Lickings

Chaats and namkeens from over here.

Sunday, March 26, 2006

Mathuradas Vasanji Road

After the cricket match at Snehasadan and before dinner I decided to take myself for a walk. (Should have taken Rowlf's advice about what to do next.) And the action's all by the station, so.

It's not a reckless generalization to dismiss Andheri East as so much industrial wasteland. Saki Naka, Marol, SEEPZ, ick. But it is undergoing a certain lumpen gentrification. Cinemax Chakala is a perfect example: a multiplex for the downtrodden. The Brijwasi sweets on the road from the station is another such.

Chaat off the street is one thing. Chaat by a little garden by a shady arcade is getting tray play-zant, as my parents might joke. A few exchanges of coins and tokens later, I was in possession of both a vada pav and a sev puri sprinkled with raw mango.

I sat down on a plastic stool and rubbed elbows with some sort of political clique, a group of acolytes attending on a round, sunglassed, white-Safari-suited man they addressed as Babuji. He reminded me of candidates I'd seen painted on walls in the South, not of anyone who'd show his face on a poster around here. There were several levels of hierarchy involved, but it amounted to one very busy boy fetching the puris.

Wednesday, March 01, 2006

Tardeo Road (20)

At Swati Snacks the most valuable commodity is space, as in stomach. It was thus not the price tag (Rs. 17.50) of the vada pav that revolted my eating companions, though a stand-in could be cast from the street outside for Rs. 4. Nor was it the ordinariness of the order picked from amongst so many fascinating eccentrics. An unextraordinary sev puri occasioned no guffaws. Least of all the vada pav itself, which was strictly to code. No, none of these so much as the shape: round. Hence filling. As Vinita madam would say, "Some [snacks] are just born that way — they can't help it!"

But no mere vada pav (or two, once the entire order acceded to me) would stand between me and a proper sampling of Swati's specimens. Little did my fellow tablers (does tavaliers get a pun across?) know they were sitting beside New York City's reigning Taco-Off champion. When the two sandwiches, neatly sliced into halves, were placed before me, I cleared them and moved on.

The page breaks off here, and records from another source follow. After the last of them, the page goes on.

(** Two attempts.  On [grazingState] the exact squared distance is below
    400 but the one computed in binary64 is not, and nothing happens; on
    [staleState] the draw succeeds and the neighbour is exposed with its
    timer back at zero. *)
Lemma contact_spec_witness :
  (squaredDistance grazingSource grazingNeighbour < Q2Qc 400
   ∧ contact zeroHost defaultConfig 0%nat 1%nat grazingState 0%N
     = Some (grazingState, 0%N))
  ∧ ∃ s' other',
      contact zeroHost defaultConfig 0%nat 1%nat staleState 0%N = Some (s', 1%N)
      ∧ particles s' !! 1%nat = Some other'
      ∧ timeInfected staleNeighbour = 9%Z
      ∧ status other' = exposed ∧ timeInfected other' = 0%Z
      ∧ infectionEvents s' = [mkEvent 0 7].
Proof.
  split.
  - split; [vm_compute; reflexivity|].
    pose proof (contact_spec zeroHost defaultConfig 0%nat 1%nat grazingState 0%N
                  grazingSource grazingNeighbour eq_refl eq_refl eq_refl eq_refl
                  eq_refl) as (_ & H & _).
    apply H; [reflexivity|]. intros Hnear. vm_compute in Hnear. discriminate.
  - pose proof (contact_spec zeroHost defaultConfig 0%nat 1%nat staleState 0%N
                  (at_ 100 100 (set_status infected blank)) staleNeighbour
                  eq_refl eq_refl eq_refl eq_refl eq_refl) as (_ & _ & _ & H).
    destruct H as (s' & other' & Hrun & Hps & Ho & Hev & _).
    + reflexivity.
    + vm_compute. reflexivity.
    + vm_compute. reflexivity.
    + exists s', other'. split; [exact Hrun|]. rewrite Hps, Hev, Ho.
      repeat split.
Defined.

The "taco special" on the pure-veg menu stood no chance of tantalizing that former self out of hiding. But any number of other items did. The dal dhokli was not the cracked wheat bread covered in lentils I'd anticipated, but rather the opposite: a tangy lentil soup in which wide strips of bread lapped lazily like chow fun. My initial discomposure rapidly dissolved into delight, only to manifest several hours later by putting me off of the perfectly tasty Camy dhokla offered at class. As Vinita madam said, "Sometimes we have reactions, ki, we can explain only upon reflection."

The vada pav's sole (and tongue) USP wasn't in it, or next to it, but came alongside the bajri (millet) pancake. It was a thick, not overly sour, tamarind paste, the likes of which I've seen in NYC packaged as Thai but hadn't yet encountered in this hemisphere. That and the coriander chutney make a pretty wicked secret sauce. But that's about all Swati's given it to recommend itself.